Had and still have issue with carb dumping fuel. I went into the transaxle to replace shims and with the rear up the fuel tank emptied into the engine. Changed oil and started engine. runs but then dies and when trying to restart it coughs up fuel. I ordered a kit and after that it fired right up, thought this is great. then the same thing. I dried it out but the thing kept filling back up. Part that really got me was the kit was 35, then I found a carb for 100. but being that I am already into the carb what should I be looking for? Also what exactly does the solenoid do, cut fuel off or?


----------



## dehrhardt (Apr 1, 2009)

The solenoid cuts off fuel to the main jet when the key switch is turned off. This helps prevent unburned fuel from detonating in the muffler during shutdown. The solenoid does not shut off flow to the carburetor, and will not prevent the carburetor from overfilling. Normally, if you have a problem with gas leaking into the engine from the carb, it will be from.
1. The inlet needle being worn out, sticking, or a piece of crud holding it open
2. A hole in the float. If you shake the float and you can hear liquid sloshing around, you need to replace it
3. If the gas cap isn't venting properly, it could force some gas past the inlet.
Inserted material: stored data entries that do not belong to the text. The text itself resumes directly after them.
Lemma parseBulks_enc args pre t acc :
  fits_int (pre ++ enc_bulks args ++ t) →
  parseBulks (length args) (pre ++ enc_bulks args ++ t)
    (length (pre ++ enc_bulks args ++ t)) (length pre) acc =
    Ok (Some (acc ++ args, length (pre ++ enc_bulks args))).
Proof.
  revert pre acc. induction args as [|s args IH]; intros pre acc Hfit.
  - simpl. unfold enc_bulks. simpl. by rewrite !app_nil_r.
  - rewrite enc_bulks_cons, <- app_assoc in Hfit |- *.
    cbn [length parseBulks]. rewrite parseBulk_enc, bind_ok by done.
    rewrite app_assoc in Hfit |- *. rewrite IH by done. by rewrite <- !app_assoc.
Qed.

Lemma length_args_fits args t :
  fits_int (enc_command args ++ t) → (Z.of_nat (length args) < 2 ^ 31)%Z.
Proof.
  assert (Hb : length args ≤ length (enc_bulks args)).
  { induction args as [|s args IH]; [done|]. rewrite enc_bulks_cons, enc_bulk_eq, !length_app.
    cbn [length]. lia. }
  unfold fits_int, enc_command, enc_header. rewrite enc_line_eq, !length_app.
  cbn [length]. lia.
Qed.

Lemma parseArray_enc grants args t :
  fits_int (enc_command args ++ t) →
  grants (Z.of_nat (length args)) = true →
  parseArray grants (enc_command args ++ t) (length (enc_command args ++ t)) =
    Ok (Some (args, length (enc_command args))).
Proof.
  intros Hfit Hg. assert (Hn : (Z.of_nat (length args) < 2 ^ 31)%Z) by by eapply length_args_fits.
  set (num := to_string (Z.of_nat (length args))).
  assert (Hd : enc_command args ++ t = ["*"%char] ++ num ++ crlf ++ (enc_bulks args ++ t)).
  { unfold enc_command, enc_header. rewrite enc_line_eq. fold num. by rewrite <- !app_assoc. }
  assert (Hf := first_crlf_after ["*"%char] num (enc_bulks args ++ t) (to_string_no_CR _)).
  rewrite <- Hd in Hf. cbn [length] in Hf.
  unfold parseArray. rewrite (findCRLF_found _ _ _ Hfit Hf), bind_ok.
  pose proof Hf as (_ & Hlt%crlf_at_lt & _).
  replace (Z.of_nat _ <? 0)%Z with false by lia. change 1%Z with (Z.of_nat 1).
  rewrite (wrap_u64_sub (enc_command args ++ t)) by (done || lia).
  rewrite substr_ok, bind_ok by lia. replace (1 + length num - 1) with (length num) by lia.
  replace (slice 1 (length num) (enc_command args ++ t)) with num.
  2:{ rewrite Hd. change 1 with (length ["*"%char]). by rewrite slice_app_r, take_app_length. }
  cbv zeta. replace (atoi num) with (Z.of_nat (length args)).
  2:{ symmetry. apply atoi_to_string. unfold in_s32. lia. }
  replace (Z.of_nat (length args) <? 0)%Z with false by lia. rewrite reserve_ok, bind_ok by auto. rewrite !Nat2Z.id.
  assert (Hh : 1 + length num + 2 = length (enc_header (Z.of_nat (length args)))).
  { unfold enc_header. rewrite enc_line_eq. fold num. rewrite !length_app. simpl. lia. }
  rewrite Hh. unfold enc_command. rewrite <- app_assoc. apply parseBulks_enc.
  unfold enc_command in Hfit. by rewrite <- app_assoc in Hfit.
Qed.

(** ** The entry point *)

Section entry.
Context (grants : Z → bool).

(** The choice [parse] makes on the first byte. *)
Definition parse_frame (data : bytes) : result (option (list bytes * nat)) :=
  match data with
  | [] => mret None
  | c :: _ =>
      if decide (c = "*"%char) then parseArray grants data (length data)
      else parseInline data (length data)
  end.

Lemma parse_eq b :
  wf b →
  parse grants b =
    r ← parse_frame (readable b);
    match r with
    | Some (args, n) => b' ← consume b n; mret (Some args, b')
    | None => mret (None, b)
    end.
Proof.
  intros Hwf. unfold parse. rewrite <- (length_readable b Hwf).
  destruct (readable b) as [|c data] eqn:E; [done|].
  rewrite bool_decide_false by done. by rewrite (vec_get_ok _ _ c).
Qed.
If you follow this link, I think it is the carburetor you have, and has good information for cleaning and what to check for.
http://outdoorpowerinfo.com/repairs/briggs_intek_single_ohv_nikki_carb.asp


----------



## 30yearTech (Sep 14, 2006)

On Nikki carburetors, there is a plastic metering assembly that the float is attached to. Under this assembly is an O Ring that seals between the plastic metering assembly and the metal carburetor body. If that seal is not good, fuel can by pass the float needle and leak into the carburetor. Make sure that O Ring is good.


----------



## RKDOC (Jun 20, 2006)

I was told the other day by B&S that the plastic metering assembly can wear out, on these Nikki carbs. Can someone help me understand how these metering assemblies can wear out? Or is thjis just a way to sell more parts? Thanks for your help and advise.


----------



## 30yearTech (Sep 14, 2006)

RKDOC said:


> I was told the other day by B&S that the plastic metering assembly can wear out, on these Nikki carbs. Can someone help me understand how these metering assemblies can wear out? Or is thjis just a way to sell more parts? Thanks for your help and advise.


I cannot say that I have had and an issue due to "wear". I have had some where the plastic assembly appeared to have "swelled" and was not fitting properly inside the carburetor, and replacing with a new one took care of it.


----------



## Don L (Jul 14, 2012)

I've learned not to get carb cleaner on the odd looking rubber o ring type gasket between the plastic float assembly and carb body.You can almost watch it grow while you're trying to wipe it off.


----------